(Records drawn from a dataset)
(* ===== verification/Nvme.v ===== *)
(** * The NVMe driver: src/opt/nvme/nvme.c

    Commands go to the device through a submission queue, a ring in memory
    whose tail the driver writes to a register, and come back through a
    completion queue, whose entries carry a phase bit that changes with every
    round. Reads and writes of the block device are cut into pages. *)
From S2P Require Import Prelude Mem PageTree Mmu Vmm.

Definition NVME_OPCODE_WRITE : Z := 0x01.
Definition NVME_OPCODE_READ : Z := 0x02.

(** [struct nvme_rw_sqe]: the fields the driver sets, and the 64 bytes of the
    entry. *)
Record nvme_rw_sqe : Type := RwSqe { opcode : Z; nsid : Z; prp1 : Z; slba : Z; cdw12 : Z }.
Definition sqe_bytes (c : nvme_rw_sqe) : list Z :=
  le_bytes 1 (opcode c) ++ [0; 0; 0] ++ le_bytes 4 (nsid c) ++ replicate 16 0 ++ le_bytes 8 (prp1 c) ++ replicate 8 0 ++
  le_bytes 8 (slba c) ++ le_bytes 4 (cdw12 c) ++ replicate 12 0.

(** [struct nvme_queue]; the threads that wait are in [irq_waiters]. *)
Record nvme_queue : Type := NvmeQueue {
  sq : Z; cq : Z; qe : Z; sq_doorbell : Z; cq_doorbell : Z;
  sq_idx : Z; cq_idx : Z; cq_phase : bool; irq_waiters : list Z }.

Definition set_sq_idx (q : nvme_queue) (i : Z) : nvme_queue :=
  NvmeQueue (sq q) (cq q) (qe q) (sq_doorbell q) (cq_doorbell q) i (cq_idx q) (cq_phase q) (irq_waiters q).
Definition set_cq_idx (q : nvme_queue) (i : Z) (ph : bool) : nvme_queue :=
  NvmeQueue (sq q) (cq q) (qe q) (sq_doorbell q) (cq_doorbell q) (sq_idx q) i ph (irq_waiters q).
Definition set_irq_waiters (q : nvme_queue) (ts : list Z) : nvme_queue :=
  NvmeQueue (sq q) (cq q) (qe q) (sq_doorbell q) (cq_doorbell q) (sq_idx q) (cq_idx q) (cq_phase q) ts.

Record nvme_device : Type := NvmeDevice { num_blocks : Z; dev_size : Z; blocks_shift : Z; queue : nvme_queue }.
Definition set_nvme_queue (v : nvme_device) (q : nvme_queue) : nvme_device :=
  NvmeDevice (num_blocks v) (dev_size v) (blocks_shift v) q.

(** ** The device

    What the driver uses of it: 32-bit registers that are written, and what
    it does with memory while the processor waits. *)
Class NvmeHw (D : Type) := {
  hw_write32 : D → Z → Z → D;
  hw_step : D → mem → D * mem }.

Section nvme.
Context {D A : Type} `{!NvmeHw D} `{VmMem A}.

(** The phase bit is bit 16 of the last word of an entry of 16 bytes. *)
Definition nvme_queue_done_nobarrier (q : nvme_queue) (m : mem) : bool :=
  negb (eqb (Z.testbit (rd_uint 4 m (cq q + cq_idx q * 16 + 12)) 16) (cq_phase q)).

Definition nvme_submit (q : nvme_queue) (bs : list Z) (m : mem) (d : D) : nvme_queue * mem * D :=
  let m := wr_bytes m (sq q + sq_idx q * 64) bs in
  let i := (sq_idx q + 1) mod 2 ^ 32 in
  let i := if i =? qe q then 0 else i in
  (set_sq_idx q i, m, hw_write32 d (sq_doorbell q) i).

(** The end of a command: the entry is consumed. *)
Definition nvme_complete (q : nvme_queue) (d : D) : nvme_queue * D :=
  let i := (cq_idx q + 1) mod 2 ^ 32 in
  let '(i, ph) := if i =? qe q then (0, negb (cq_phase q)) else (i, cq_phase q) in
  (set_cq_idx q i ph, hw_write32 d (cq_doorbell q) i).

(** The loops that wait for the device, which does a step between two looks
    at the queue. *)
Fixpoint wait_done (fuel : nat) (q : nvme_queue) (m : mem) (d : D) : res (mem * D) :=
  match fuel with
  | O => Fuel
  | S fuel =>
      if nvme_queue_done_nobarrier q m then Ok (m, d)
      else let '(d, m) := hw_step d m in wait_done fuel q m d
  end.

Section waiting.
Variable fuel : nat.

Definition nvme_submit_and_wait (q : nvme_queue) (bs : list Z) (m : mem) (d : D) : res (nvme_queue * mem * D) :=
  let '(q, m, d) := nvme_submit q bs m d in
  '(m, d) ← wait_done fuel q m d;
  let '(q, d) := nvme_complete q d in
  Ok (q, m, d).

Definition page_sqe (drive : nvme_device) (buf pageno opcode : Z) : nvme_rw_sqe :=
  let lba := u64 (Z.shiftl pageno (12 - blocks_shift drive)) in
  let count := Z.shiftl 1 (12 - blocks_shift drive) in
  RwSqe opcode 1 buf lba (u64 (count - 1) mod 2 ^ 32).

(** Run by one thread: the lock is not contended, and every wait for the
    interrupt is a wait for the device. *)
Definition nvme_submit_page_command_sync (drive : nvme_device) (buf pageno opcode : Z) (m : mem) (d : D)
    : res (nvme_device * mem * D) :=
  '(q, m, d) ← nvme_submit_and_wait (queue drive) (sqe_bytes (page_sqe drive buf pageno opcode)) m d;
  Ok (set_nvme_queue drive q, m, d).

(** [com_mm_vmm_get_physical(NULL, buf)] *)
Variable get_physical : Z → Z.

Definition dma_address (buf : Z) : Z :=
  if ARCH_MMU_KERNELSPACE_START <? buf then ARCH_HHDM_TO_PHYS buf else get_physical buf.

Fixpoint multipage_loop (todo : nat) (drive : nvme_device) (buf pageno i opcode : Z) (m : mem) (d : D)
    : res (nvme_device * mem * D) :=
  match todo with
  | O => Ok (drive, m, d)
  | S todo =>
      let m := if NVME_OPCODE_READ =? opcode then upd m buf 0 else m in
      '(drive, m, d) ← nvme_submit_page_command_sync drive (dma_address buf) (pageno + i) opcode m d;
      multipage_loop todo drive (buf + ARCH_PAGE_SIZE) pageno (i + 1) opcode m d
  end.

Definition nvme_submit_multipage_command_sync (drive : nvme_device) (buf pageno num_pages opcode : Z) (m : mem) (d : D)
    : res (nvme_device * mem * D) :=
  multipage_loop (Z.to_nat num_pages) drive buf pageno 0 opcode m d.

(** ** Reading *)

(** The loop through a page of the kernel. [n] is [*bytes_read]. *)
Fixpoint nvme_read_loop (todo : nat) (drive : nvme_device) (tmp buf base_page i rem rem_buflen n : Z) (m : mem) (d : D)
    : res (Z * nvme_device * mem * D) :=
  match todo with
  | O => Ok (n, drive, m, d)
  | S todo =>
      let read_size := KMIN (ARCH_PAGE_SIZE - rem) rem_buflen in
      '(drive, m, d) ← nvme_submit_page_command_sync drive tmp (base_page + i) NVME_OPCODE_READ m d;
      let m := (kmemcpy buf (ARCH_PHYS_TO_HHDM tmp + rem) read_size m).2 in
      nvme_read_loop todo drive tmp (buf + read_size) base_page (i + 1) 0 (u64 (rem_buflen - read_size)) (u64 (n + read_size)) m d
  end.

(** The whole pages of a buffer that begins anywhere, then its head and its
    tail. *)
Definition read_unaligned (drive : nvme_device) (buf buflen base_page : Z) (m : mem) (d : D) (a : A)
    : res (nvme_device * mem * D * A) :=
  let rounded_buf := page_floor (u64 (buf + ARCH_PAGE_SIZE - 1)) in
  let rounded_last := page_floor (u64 (buf + buflen)) in
  let rounded_pages := u64 (rounded_last - rounded_buf) / ARCH_PAGE_SIZE in
  let head_size := u64 (rounded_buf - buf) in
  let tail_size := u64 (u64 (buf + buflen) - rounded_last) in
  '(drive, m, d) ← nvme_submit_multipage_command_sync drive rounded_buf (base_page + (if buf =? rounded_buf then 0 else 1))
    rounded_pages NVME_OPCODE_READ m d;
  '(tmp_phys, a) ← vm_alloc a;
  let tmp_hhdm := ARCH_PHYS_TO_HHDM tmp_phys in
  '(drive, m, d) ← (if buf =? rounded_buf then Ok (drive, m, d)
    else
      '(drive, m, d) ← nvme_submit_page_command_sync drive tmp_phys base_page NVME_OPCODE_READ m d;
      Ok (drive, (kmemcpy buf tmp_hhdm head_size m).2, d));
  '(drive, m, d) ← nvme_submit_page_command_sync drive tmp_phys (base_page + rounded_pages) NVME_OPCODE_READ m d;
  let m := (kmemcpy rounded_last tmp_hhdm tail_size m).2 in
  a ← pg_free a tmp_phys;
  Ok (drive, m, d, a).

Definition pages_of (buflen : Z) : nat := Z.to_nat (u64 (buflen + ARCH_PAGE_SIZE - 1) / ARCH_PAGE_SIZE).

(** What part of the buffer lies in the device. *)
Definition clamp (drive : nvme_device) (buflen off : Z) : Z :=
  if dev_size drive <=? u64 (off + buflen) then u64 (dev_size drive - off) else buflen.

(** [n] is [*bytes_read] at the call; the result is what it is in the end. *)
Definition nvme_read (buf buflen n : Z) (drive : nvme_device) (off : Z) (m : mem) (d : D) (a : A)
    : res (Z * nvme_device * mem * D * A) :=
  if dev_size drive <=? off then Ok (0, drive, m, d, a)
  else
    let buflen := clamp drive buflen off in
    if buflen =? 0 then Ok (0, drive, m, d, a)
    else
      let base_page := off / ARCH_PAGE_SIZE in
      let rem := off mod ARCH_PAGE_SIZE in
      if (rem =? 0) && (buflen mod ARCH_PAGE_SIZE =? 0) && (buf mod ARCH_PAGE_SIZE =? 0) then
        '(drive, m, d) ← nvme_submit_multipage_command_sync drive buf base_page (buflen / ARCH_PAGE_SIZE) NVME_OPCODE_READ m d;
        Ok (buflen, drive, m, d, a)
      else if (rem =? 0) && (2 * ARCH_PAGE_SIZE <=? buflen) then
        '(drive, m, d, a) ← read_unaligned drive buf buflen base_page m d a;
        Ok (buflen, drive, m, d, a)
      else
        '(tmp_phys, a) ← vm_alloc a;
        '(n, drive, m, d) ← nvme_read_loop (pages_of buflen) drive tmp_phys buf base_page 0 rem buflen n m d;
        a ← pg_free a tmp_phys;
        Ok (n, drive, m, d, a).

(** ** Writing *)
Fixpoint nvme_write_loop (todo : nat) (drive : nvme_device) (tmp buf base_page i rem rem_buflen n : Z) (m : mem) (d : D)
    : res (Z * nvme_device * mem * D) :=
  match todo with
  | O => Ok (n, drive, m, d)
  | S todo =>
      let read_size := KMIN (ARCH_PAGE_SIZE - rem) rem_buflen in
      '(drive, m, d) ← nvme_submit_page_command_sync drive tmp (base_page + i) NVME_OPCODE_READ m d;
      let m := (kmemcpy (ARCH_PHYS_TO_HHDM tmp + rem) buf read_size m).2 in
      '(drive, m, d) ← nvme_submit_page_command_sync drive tmp (base_page + i) NVME_OPCODE_WRITE m d;
      nvme_write_loop todo drive tmp (buf + read_size) base_page (i + 1) 0 (u64 (rem_buflen - read_size)) (u64 (n + read_size)) m d
  end.

Definition nvme_write (n : Z) (drive : nvme_device) (buf buflen off : Z) (m : mem) (d : D) (a : A)
    : res (Z * nvme_device * mem * D * A) :=
  if dev_size drive <=? off then Ok (0, drive, m, d, a)
  else
    let buflen := clamp drive buflen off in
    if buflen =? 0 then Ok (0, drive, m, d, a)
    else
      let base_page := off / ARCH_PAGE_SIZE in
      let rem := off mod ARCH_PAGE_SIZE in
      if (rem =? 0) && (buflen mod ARCH_PAGE_SIZE =? 0) && (buf mod ARCH_PAGE_SIZE =? 0) then
        '(drive, m, d) ← nvme_submit_multipage_command_sync drive buf base_page (buflen / ARCH_PAGE_SIZE) NVME_OPCODE_WRITE m d;
        Ok (buflen, drive, m, d, a)
      else
        '(tmp_phys, a) ← vm_alloc a;
        '(n, drive, m, d) ← nvme_write_loop (pages_of buflen) drive tmp_phys buf base_page 0 rem buflen n m d;
        a ← pg_free a tmp_phys;
        Ok (n, drive, m, d, a).
End waiting.
Lemma became_device_ns w n dev w' : tmpfs_ns w → became_device w n dev w' → tmpfs_ns w'.
Proof.
  intros Hns Hb. assert (Hde : dirents (fsdata w') = dirents (fsdata w)) by (destruct Hb as (?&?&_&_&_&_&_&_&_&Hd); exact Hd).
  assert (Hpo : ∀ p c o, tnodes (fsdata w) !! p = Some c → tn_vnode c = Some o → is_Some (vnodes w !! o) →
    ∃ c, tnodes (fsdata w') !! p = Some c ∧ tn_vnode c = Some o ∧ is_Some (vnodes w' !! o)).
  { intros p c o Hc Hco Ho. destruct (became_tnode' w n dev w' p c Hb Hc) as (c' & Hc' & E & _). exists c'. split_and!; [done|congruence|]. by eapply became_is_vnode. }
  split.
  - intros m u Hu. destruct (became_vnode w n dev w' m u Hb Hu) as (u0 & Hu0 & Ety & Eex & Hcase).
    destruct (tn_of w Hns m u0 Hu0) as (Hops & t & Ht & Htv & Hdir & Hlink). split.
    { intros Hd. destruct Hcase as [->|Hf]; [by apply Hops|]. rewrite Hf in Hd. by destruct Hd. }
    destruct (became_tnode' w n dev w' _ t Hb Ht) as (t' & Ht' & E1 & _ & Hc). exists t'. rewrite Eex, Ety. split; [done|]. split; [congruence|].
    destruct Hc as [->|[Hz _]]; [done|]. split; intros Hty; [destruct (Hdir Hty)|destruct (Hlink Hty)]; congruence.
  - intros x t' es e Ht' Hd He. destruct (became_tnode w n dev w' x t' Hb Ht') as (t & Ht & _ & _ & [->|[_ Hc]]); [|congruence].
    destruct (tn_ents w Hns x t es e Ht Hd He) as (d & c & o & Hdd & Hc & Hco & Ho). destruct (Hpo _ c o Hc Hco Ho) as (c' & Hc' & ? & ?).
    exists d, c', o. by rewrite Hde.
  - intros x t' p Ht' Hp. destruct (became_tnode w n dev w' x t' Hb Ht') as (t & Ht & _ & E & _). rewrite E in Hp.
    destruct (tn_par w Hns x t p Ht Hp) as (c & o & Hc & Hco & Ho). destruct (Hpo _ c o Hc Hco Ho) as (c' & ? & ? & ?). by exists c', o.
Qed.
(** X18.  A throw before the new document is saved undoes nothing but
    also starts nothing it should not: when the email lookup or
    [bcrypt.hash] throws, or the sponsor lookup throws for a request
    that names a code, the registration is answered 500 "Server error"
    and the collection is unchanged, so no sponsor is credited and no
    account is created, whatever code the request names. *)
Theorem register_throws_early (e : env) (r : register_request) (s : store) :
  JS.truthy (reg_email r) = true ->
  JS.truthy (reg_password r) = true ->
  fails e FindByEmail = true
  \/ (Db.findOne (Db.by_email (JS.text (reg_email r))) s = None
      /\ (fails e Hash = true
          \/ (JS.truthy (reg_referralCode r) = true
              /\ fails e FindByReferral = true))) ->
  register e r s = (error 500 "Server error", s).
Proof.
  intros He Hp [Hl | [Hu [Hh | [Hc Hq]]]].
  - apply register_early_throw; auto.
  - apply register_early_throw; auto.
  - destruct (fails e FindByEmail) eqn:Hl;
      [apply register_early_throw; auto|].
    destruct (fails e Hash) eqn:Hh;
      [apply register_early_throw; auto|].
    rewrite (register_checked e r s He Hp Hl Hu Hh).
    unfold try_catch, persist_and_answer, bind.
    now rewrite (credit_sponsor_lookup_throws e r s Hc Hq).
Qed.

Lemma register_throws_early_witness :
  register Cover.all_down (Sample.join "b@x.com" "pw2" (Some "GGR1R1R1"))
           Sample.accounts
  = (error 500 "Server error", Sample.accounts).
Proof.
  exact (register_throws_early Cover.all_down
           (Sample.join "b@x.com" "pw2" (Some "GGR1R1R1")) Sample.accounts
           eq_refl eq_refl (or_introl eq_refl)).
Defined.
Lemma try_into_Some {n} l (a : array n) : try_into n l = Some a ↔ array_bytes a = l.
Proof.
  split.
  - unfold try_into. by case_decide; intros; simplify_eq/=.
  - intros <-. apply try_into_bytes.
Qed.

Lemma try_into_is_Some n l : is_Some (try_into n l) ↔ length l = n.
Proof. unfold try_into. case_decide; split; intros H'; [done|by eauto|by destruct H'|done]. Qed.

(** [buf[off..off + src.len()].copy_from_slice(src)] on a buffer that is long
    enough (the source's slices panic otherwise; every use is in range). *)
Definition copy_from_slice (buf : list byte) (off : nat) (src : list byte) : list byte :=
  take off buf ++ src ++ drop (off + length src) buf.

Lemma length_copy_from_slice buf off src :
  off + length src ≤ length buf → length (copy_from_slice buf off src) = length buf.
Proof. intros. unfold copy_from_slice. rewrite !length_app, length_take, length_drop. lia. Qed.

(** Writing at the end of the part already written, as the encoders do. *)
Lemma copy_from_slice_snoc done rest src :
  length src ≤ length rest →
  copy_from_slice (done ++ rest) (length done) src = (done ++ src) ++ drop (length src) rest.
Proof.
  intros. unfold copy_from_slice. rewrite take_app_length, <-app_assoc. do 2 f_equal.
  by rewrite drop_app_add'.
Qed.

Directions for this task
Copy exactly the lines that begin with the one containing "(** [buf[off..off +" and continue to the end of the records, both included, and nothing more.

Solved exercise
(** [buf[off..off + src.len()].copy_from_slice(src)] on a buffer that is long
    enough (the source's slices panic otherwise; every use is in range). *)
Definition copy_from_slice (buf : list byte) (off : nat) (src : list byte) : list byte :=
  take off buf ++ src ++ drop (off + length src) buf.

Lemma length_copy_from_slice buf off src :
  off + length src ≤ length buf → length (copy_from_slice buf off src) = length buf.
Proof. intros. unfold copy_from_slice. rewrite !length_app, length_take, length_drop. lia. Qed.

(** Writing at the end of the part already written, as the encoders do. *)
Lemma copy_from_slice_snoc done rest src :
  length src ≤ length rest →
  copy_from_slice (done ++ rest) (length done) src = (done ++ src) ++ drop (length src) rest.
Proof.
  intros. unfold copy_from_slice. rewrite take_app_length, <-app_assoc. do 2 f_equal.
  by rewrite drop_app_add'.
Qed.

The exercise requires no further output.